Records provided:
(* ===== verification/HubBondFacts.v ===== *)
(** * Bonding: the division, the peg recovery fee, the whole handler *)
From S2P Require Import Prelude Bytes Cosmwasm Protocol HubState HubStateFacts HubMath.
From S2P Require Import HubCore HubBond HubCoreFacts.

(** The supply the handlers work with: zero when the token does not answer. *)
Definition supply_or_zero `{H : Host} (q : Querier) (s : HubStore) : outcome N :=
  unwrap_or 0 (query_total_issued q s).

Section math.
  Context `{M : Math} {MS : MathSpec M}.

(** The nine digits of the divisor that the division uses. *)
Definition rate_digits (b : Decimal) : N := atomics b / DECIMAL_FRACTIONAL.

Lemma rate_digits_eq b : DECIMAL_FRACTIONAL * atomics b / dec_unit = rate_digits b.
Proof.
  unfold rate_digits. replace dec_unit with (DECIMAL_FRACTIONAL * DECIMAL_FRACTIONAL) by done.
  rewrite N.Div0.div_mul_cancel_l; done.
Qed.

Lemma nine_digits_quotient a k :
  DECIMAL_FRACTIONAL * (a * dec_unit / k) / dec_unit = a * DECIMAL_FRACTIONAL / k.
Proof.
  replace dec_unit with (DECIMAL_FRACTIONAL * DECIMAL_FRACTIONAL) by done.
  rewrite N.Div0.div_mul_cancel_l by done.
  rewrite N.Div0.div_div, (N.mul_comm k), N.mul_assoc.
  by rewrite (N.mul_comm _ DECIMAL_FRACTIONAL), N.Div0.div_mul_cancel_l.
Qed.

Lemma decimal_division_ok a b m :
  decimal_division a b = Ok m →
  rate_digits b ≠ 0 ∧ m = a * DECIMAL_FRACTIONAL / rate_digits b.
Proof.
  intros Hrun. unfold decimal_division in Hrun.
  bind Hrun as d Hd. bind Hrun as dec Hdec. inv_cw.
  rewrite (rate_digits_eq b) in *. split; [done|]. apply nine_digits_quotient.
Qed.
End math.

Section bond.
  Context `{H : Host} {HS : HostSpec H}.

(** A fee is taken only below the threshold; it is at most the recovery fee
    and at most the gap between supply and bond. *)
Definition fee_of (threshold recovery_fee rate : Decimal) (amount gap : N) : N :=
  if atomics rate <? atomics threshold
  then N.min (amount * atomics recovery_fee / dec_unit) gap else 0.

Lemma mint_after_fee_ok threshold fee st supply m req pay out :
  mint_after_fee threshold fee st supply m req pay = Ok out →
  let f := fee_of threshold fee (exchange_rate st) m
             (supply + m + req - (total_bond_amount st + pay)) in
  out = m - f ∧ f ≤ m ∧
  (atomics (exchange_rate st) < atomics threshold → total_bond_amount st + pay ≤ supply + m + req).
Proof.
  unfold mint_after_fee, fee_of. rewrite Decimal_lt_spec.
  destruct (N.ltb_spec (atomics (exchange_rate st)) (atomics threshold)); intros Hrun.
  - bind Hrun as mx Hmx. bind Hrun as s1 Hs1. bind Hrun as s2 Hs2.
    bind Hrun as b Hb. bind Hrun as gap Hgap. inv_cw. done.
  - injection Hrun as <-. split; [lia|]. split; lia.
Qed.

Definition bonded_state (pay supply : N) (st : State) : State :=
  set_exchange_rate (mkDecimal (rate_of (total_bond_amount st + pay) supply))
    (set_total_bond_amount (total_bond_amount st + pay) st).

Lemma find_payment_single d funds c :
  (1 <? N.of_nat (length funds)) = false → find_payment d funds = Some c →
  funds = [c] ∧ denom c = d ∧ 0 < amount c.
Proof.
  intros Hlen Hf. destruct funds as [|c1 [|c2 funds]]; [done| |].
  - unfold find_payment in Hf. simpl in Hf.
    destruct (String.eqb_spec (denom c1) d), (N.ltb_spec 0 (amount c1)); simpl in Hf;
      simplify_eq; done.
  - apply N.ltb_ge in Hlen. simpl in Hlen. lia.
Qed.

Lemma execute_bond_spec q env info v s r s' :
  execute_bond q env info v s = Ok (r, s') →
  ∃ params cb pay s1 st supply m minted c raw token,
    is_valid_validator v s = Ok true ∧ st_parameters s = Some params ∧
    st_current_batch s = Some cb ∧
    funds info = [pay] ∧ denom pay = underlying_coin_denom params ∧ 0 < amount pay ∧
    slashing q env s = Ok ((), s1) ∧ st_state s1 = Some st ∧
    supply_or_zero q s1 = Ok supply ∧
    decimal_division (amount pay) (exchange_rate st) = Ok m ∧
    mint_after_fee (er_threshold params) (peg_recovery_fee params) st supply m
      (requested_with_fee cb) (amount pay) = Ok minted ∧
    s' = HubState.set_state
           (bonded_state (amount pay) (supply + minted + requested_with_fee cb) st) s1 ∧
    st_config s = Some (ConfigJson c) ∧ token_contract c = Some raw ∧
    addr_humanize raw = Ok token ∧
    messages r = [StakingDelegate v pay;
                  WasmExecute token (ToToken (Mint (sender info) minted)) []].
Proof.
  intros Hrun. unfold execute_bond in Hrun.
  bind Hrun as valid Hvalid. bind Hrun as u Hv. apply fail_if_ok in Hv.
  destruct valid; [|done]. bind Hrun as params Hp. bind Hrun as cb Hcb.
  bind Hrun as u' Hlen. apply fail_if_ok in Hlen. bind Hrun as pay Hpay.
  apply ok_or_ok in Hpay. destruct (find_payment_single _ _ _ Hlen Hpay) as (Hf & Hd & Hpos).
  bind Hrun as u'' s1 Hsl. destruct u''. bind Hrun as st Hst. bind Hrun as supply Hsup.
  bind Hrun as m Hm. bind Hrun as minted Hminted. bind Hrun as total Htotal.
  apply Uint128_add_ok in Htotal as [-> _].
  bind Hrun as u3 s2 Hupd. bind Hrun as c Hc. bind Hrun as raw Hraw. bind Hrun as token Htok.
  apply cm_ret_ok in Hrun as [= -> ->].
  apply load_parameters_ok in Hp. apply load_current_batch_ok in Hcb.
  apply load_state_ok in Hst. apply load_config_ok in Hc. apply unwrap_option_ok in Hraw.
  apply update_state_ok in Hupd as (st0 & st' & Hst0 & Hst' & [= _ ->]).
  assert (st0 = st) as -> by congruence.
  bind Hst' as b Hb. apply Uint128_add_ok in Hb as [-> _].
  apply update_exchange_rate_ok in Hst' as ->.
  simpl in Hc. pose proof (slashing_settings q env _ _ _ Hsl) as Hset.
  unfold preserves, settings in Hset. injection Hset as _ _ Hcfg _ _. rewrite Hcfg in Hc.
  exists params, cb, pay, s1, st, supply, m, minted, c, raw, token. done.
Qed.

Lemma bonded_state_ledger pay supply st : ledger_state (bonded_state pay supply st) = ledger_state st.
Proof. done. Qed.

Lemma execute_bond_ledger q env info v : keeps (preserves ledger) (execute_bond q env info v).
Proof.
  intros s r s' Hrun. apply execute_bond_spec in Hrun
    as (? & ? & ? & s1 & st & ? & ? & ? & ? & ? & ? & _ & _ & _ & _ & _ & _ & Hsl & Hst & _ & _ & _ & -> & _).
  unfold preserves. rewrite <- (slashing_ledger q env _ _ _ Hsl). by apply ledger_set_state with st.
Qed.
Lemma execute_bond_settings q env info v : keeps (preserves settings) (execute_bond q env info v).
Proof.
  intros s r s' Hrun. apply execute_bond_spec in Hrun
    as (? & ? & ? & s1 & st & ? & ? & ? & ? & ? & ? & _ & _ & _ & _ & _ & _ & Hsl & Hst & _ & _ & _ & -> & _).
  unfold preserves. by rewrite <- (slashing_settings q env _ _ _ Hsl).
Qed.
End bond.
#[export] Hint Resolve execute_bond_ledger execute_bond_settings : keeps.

What you are asked to do:
Reproduce each line from the listing above that includes the word "split".

Expected answer:
  rewrite (rate_digits_eq b) in *. split; [done|]. apply nine_digits_quotient.
  - injection Hrun as <-. split; [lia|]. split; lia.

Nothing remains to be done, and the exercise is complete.